Good not to have an audience for his question, he decided, but perhaps a bad
omen for his planned quick exit. “You got a sec?”
Val frowned,
briefly. He was still learning their idioms. Speaking fluent English didn’t
mean he understood contemporary slang. But before Lanny could explain, he
nodded and said, “I have several.” His grin afterward said he thought he’d been
clever.
He had been.
That didn’t mean Lanny felt super comfortable sitting down next to him.

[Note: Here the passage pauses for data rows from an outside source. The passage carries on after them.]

(* ===== verification/RbTreeSpec.v ===== *)
(** * What the red-black tree promises to its clients.

    A tree in memory implements a finite map from 64-bit keys to node
    addresses.  [OrderedIndex] states the promise as an interface; the clients
    of the tree are verified against it, and the code of [rb_tree.c]
    discharges it. *)
From stdpp Require Import base tactics list numbers gmap sorting fin_maps.
From Stdlib Require Import ZArith Lia.
From S2P Require Import Prelude RbTree RbTreeRep RbTreeInsert RbTreeSearch RbTreeSwap RbTreeRemove.
#[local] Open Scope Z_scope.

(** [m] maps every key of the tree to the address of its node. *)
Definition rb_map (s : rb_tree_t) (m : gmap Z Z) : Prop :=
  exists t, rb_inv s t /\ m = list_to_map (inorder t).

(** ** The interface *)

(** An index of nodes by key: [ix_rep st m] when the state [st] holds the nodes
    of [m], and every operation on the state does what it does to the map. *)
Class OrderedIndex (St : Type) := {
  ix_rep : St -> gmap Z Z -> Prop;
  ix_keyof : St -> Z -> option Z;
  ix_insert : St -> Z -> option (St * Z);
  ix_lookup : St -> Z -> option Z;
  ix_remove : St -> Z -> option St;
  ix_next : St -> Z -> option Z;
  ix_insert_new st m x k :
    ix_rep st m -> aligned x -> (forall k', m !! k' <> Some x) -> ix_keyof st x = Some k ->
    m !! k = None ->
    exists st', ix_insert st x = Some (st', 0) /\ ix_rep st' (<[k := x]> m);
  ix_lookup_spec st m k : ix_rep st m -> ix_lookup st k = Some (default 0 (m !! k));
  ix_remove_spec st m k x : ix_rep st m -> m !! k = Some x ->
    exists st', ix_remove st x = Some st' /\ ix_rep st' (delete k m);
  ix_next_spec st m k : ix_rep st m ->
    exists x, ix_next st k = Some x /\
      if x =? 0 then forall k', is_Some (m !! k') -> k' < k
      else exists k', m !! k' = Some x /\ k <= k' /\ (forall q, is_Some (m !! q) -> k <= q -> k' <= q)
}.
(* ===== verification/TreeMap.v ===== *)
(** * Nearest-key searches on the map of a red-black tree.

    The clients of the tree see it as a finite map ([RbTreeSpec]).  These are
    [rb_tree_lookup_increasing_node] and [rb_tree_lookup_decreasing_node] on
    that map: the entry with the least key from [k] on, and the entry with the
    greatest key up to [k]; and [rb_tree_lookup_or_insert_node]. *)
From stdpp Require Import base tactics list numbers gmap fin_maps option.
From Stdlib Require Import ZArith Lia.
From S2P Require Import Prelude RbTree RbTreeRep RbTreeSpec.
#[local] Open Scope Z_scope.

Section nearest.
Context {A : Type}.
Implicit Types (m : gmap Z A).

(** [better] says which of two admissible keys wins. *)
Definition nearest (admissible : Z -> bool) (better : Z -> Z -> bool) (m : gmap Z A) : option (Z * A) :=
  map_fold (fun k v acc =>
    if admissible k then
      match acc with
      | Some (q, _) => if better k q then Some (k, v) else acc
      | None => Some (k, v)
      end
    else acc) None m.

Definition lookup_increasing (m : gmap Z A) (k : Z) : option (Z * A) := nearest (fun q => k <=? q) Z.ltb m.
Definition lookup_decreasing (m : gmap Z A) (k : Z) : option (Z * A) := nearest (fun q => q <=? k) Z.gtb m.

Lemma nearest_spec ad better m :
  (forall x y, better x y = false -> better y x = true \/ x = y) -> (forall x y z, better x y = true -> better y z = true -> better x z = true) ->
  match nearest ad better m with
  | None => forall q, is_Some (m !! q) -> ad q = false
  | Some (k, v) => m !! k = Some v /\ ad k = true /\ forall q, is_Some (m !! q) -> ad q = true -> q = k \/ better k q = true
  end.
Proof.
  intros Htot Htr. unfold nearest. apply (map_fold_weak_ind (fun r m => match r with
    | None => forall q, is_Some (m !! q) -> ad q = false
    | Some (k, v) => m !! k = Some v /\ ad k = true /\ forall q, is_Some (m !! q) -> ad q = true -> q = k \/ better k q = true end)).
  { intros q [? Hq]. by rewrite lookup_empty in Hq. }
  intros k v m' acc Hk IH. destruct (ad k) eqn:Ea.
  - destruct acc as [[q w] |].
    + destruct IH as (H1 & H2 & H3). assert (Hkq : q <> k) by congruence. destruct (better k q) eqn:Eb.
      * split_and!; [by rewrite lookup_insert_eq | done |]. intros r Hr Har. destruct (decide (r = k)) as [| Hn]; [by left | right].
        rewrite lookup_insert_ne in Hr by done. destruct (H3 r Hr Har) as [-> | ?]; [done | by eapply Htr].
      * split_and!; [by rewrite lookup_insert_ne | done |]. intros r Hr Har. destruct (decide (r = k)) as [-> | Hn].
        -- destruct (Htot k q Eb); [by right | done].
        -- rewrite lookup_insert_ne in Hr by done. auto.
    + split_and!; [by rewrite lookup_insert_eq | done |]. intros r Hr Har. destruct (decide (r = k)) as [| Hn]; [by left|].
      rewrite lookup_insert_ne in Hr by done. rewrite IH in Har by done. done.
  - destruct acc as [[q w] |].
    + destruct IH as (H1 & H2 & H3). split_and!; [by rewrite lookup_insert_ne by congruence | done |].
      intros r Hr Har. rewrite lookup_insert_ne in Hr by congruence. auto.
    + intros r Hr. destruct (decide (r = k)) as [-> | Hn]; [done|]. rewrite lookup_insert_ne in Hr by done. auto.
Qed.

(** The two searches are what [rb_nearest_keys] says of the tree. *)
Lemma increasing_spec m k : match lookup_increasing m k with
  | None => forall q, is_Some (m !! q) -> q < k
  | Some (k', v) => m !! k' = Some v /\ k <= k' /\ forall q, is_Some (m !! q) -> k <= q -> k' <= q
  end.
Proof.
  unfold lookup_increasing. pose proof (nearest_spec (fun q => k <=? q) Z.ltb m) as H.
  destruct (nearest _ _ _) as [[k' v] |].
  - destruct H as (H1 & H2 & H3); [intros; lia..|]. split_and!; [done | lia |]. intros q Hq Hk. destruct (H3 q Hq); lia.
  - intros q Hq. specialize (H ltac:(lia) ltac:(lia) q Hq). lia.
Qed.

Lemma decreasing_spec m k : match lookup_decreasing m k with
  | None => forall q, is_Some (m !! q) -> k < q
  | Some (k', v) => m !! k' = Some v /\ k' <= k /\ forall q, is_Some (m !! q) -> q <= k -> q <= k'
  end.
Proof.
  unfold lookup_decreasing. pose proof (nearest_spec (fun q => q <=? k) Z.gtb m) as H.
  destruct (nearest _ _ _) as [[k' v] |].
  - destruct H as (H1 & H2 & H3); [intros; lia..|]. split_and!; [done | lia |]. intros q Hq Hk. destruct (H3 q Hq); lia.
  - intros q Hq. specialize (H ltac:(lia) ltac:(lia) q Hq). lia.
Qed.

Lemma increasing_is m k k' v : m !! k' = Some v -> k <= k' -> (forall q, is_Some (m !! q) -> k <= q -> k' <= q) ->
  lookup_increasing m k = Some (k', v).
Proof.
  intros Hk Hle Hmin. pose proof (increasing_spec m k) as H. destruct (lookup_increasing m k) as [[q w] |].
  - destruct H as (H1 & H2 & H3). assert (q = k') as -> by (pose proof (H3 k' ltac:(by eexists) Hle); pose proof (Hmin q ltac:(by eexists) H2); lia).
    congruence.
  - specialize (H k' ltac:(by eexists)). lia.
Qed.

Lemma increasing_none m k : (forall q, is_Some (m !! q) -> q < k) -> lookup_increasing m k = None.
Proof.
  intros Hall. pose proof (increasing_spec m k) as H. destruct (lookup_increasing m k) as [[q w] |]; [| done].
  destruct H as (H1 & H2 & _). specialize (Hall q ltac:(by eexists)). lia.
Qed.

Lemma decreasing_is m k k' v : m !! k' = Some v -> k' <= k -> (forall q, is_Some (m !! q) -> q <= k -> q <= k') ->
  lookup_decreasing m k = Some (k', v).
Proof.
  intros Hk Hle Hmin. pose proof (decreasing_spec m k) as H. destruct (lookup_decreasing m k) as [[q w] |].
  - destruct H as (H1 & H2 & H3). assert (q = k') as -> by (pose proof (H3 k' ltac:(by eexists) Hle); pose proof (Hmin q ltac:(by eexists) H2); lia).
    congruence.
  - specialize (H k' ltac:(by eexists)). lia.
Qed.

Lemma decreasing_none m k : (forall q, is_Some (m !! q) -> k < q) -> lookup_decreasing m k = None.
Proof.
  intros Hall. pose proof (decreasing_spec m k) as H. destruct (lookup_decreasing m k) as [[q w] |]; [| done].
  destruct H as (H1 & H2 & _). specialize (Hall q ltac:(by eexists)). lia.
Qed.
End nearest.

(** On the map of a tree in memory the searches find what the code finds. *)
Lemma tree_increasing s m k : rb_map s m ->
  rb_tree_lookup_increasing_node s k = Some (match lookup_increasing m k with Some (_, x) => x | None => 0 end).
Proof.
  intros Hm. destruct (map_increasing s m k Hm) as (x & Ex & Hx). rewrite Ex. f_equal. clear Ex. destruct (Z.eqb_spec x 0) as [E0 | H0].
  - by rewrite increasing_none.
  - destruct Hx as (k' & Hk & Hle & Hmin). by rewrite (increasing_is m k k' x).
Qed.

Lemma tree_decreasing s m k : rb_map s m ->
  rb_tree_lookup_decreasing_node s k = Some (match lookup_decreasing m k with Some (_, x) => x | None => 0 end).
Proof.
  intros Hm. destruct (map_decreasing s m k Hm) as (x & Ex & Hx). rewrite Ex. f_equal. clear Ex. destruct (Z.eqb_spec x 0) as [E0 | H0].
  - by rewrite decreasing_none.
  - destruct Hx as (k' & Hk & Hle & Hmin). by rewrite (decreasing_is m k k' x).
Qed.

(** [rb_tree_lookup_or_insert_node] on the map: the node that is returned when
    the key is taken is the one that was passed in, not the one in the tree. *)
Definition lookup_or_insert (m : gmap Z Z) (k x : Z) : gmap Z Z * Z :=
  match m !! k with None => (<[k := x]> m, 0) | Some _ => (m, x) end.

Lemma tree_lookup_or_insert s m x nx : rb_map s m -> aligned x -> (forall k, m !! k <> Some x) -> nodes s !! x = Some nx ->
  exists s', rb_tree_lookup_or_insert_node s x = Some (s', (lookup_or_insert m (key nx) x).2) /\ rb_map s' (lookup_or_insert m (key nx) x).1.
Proof.
  intros Hm Hx Hfree Hnx. unfold lookup_or_insert. destruct (m !! key nx) as [y |] eqn:Ek.
  - by apply (map_insert_dup s m Hm x nx y).
  - by apply (map_insert_new s m Hm x nx).
Qed.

That was a sudden revelation.
Lanny was man
enough to acknowledge that he was, and had always been, an overconfident
asshole. His cockiness had gotten him into trouble all his life, but it had
powered him through his turning and fledgling vampire stage, too. In the
whirlwind of meeting an honest to God prince, then facing off from a whole
hospital full of zombie vamps—he was still workshopping a real term for the
monsters they’d faced at the Ingraham Institute—he hadn’t paused to evaluate
the vibes Prince Valerian gave him. The answer, it turned out, was far more
intimidating than expected.
Lanny sat as
far away as was possible on the bench, which wasn’t far enough, really.
Val chuckled.
“Afraid I’ll bite?” He grinned again, and Lanny wondered why his fangs looked
so much sharper and more threatening than his own in the mirror.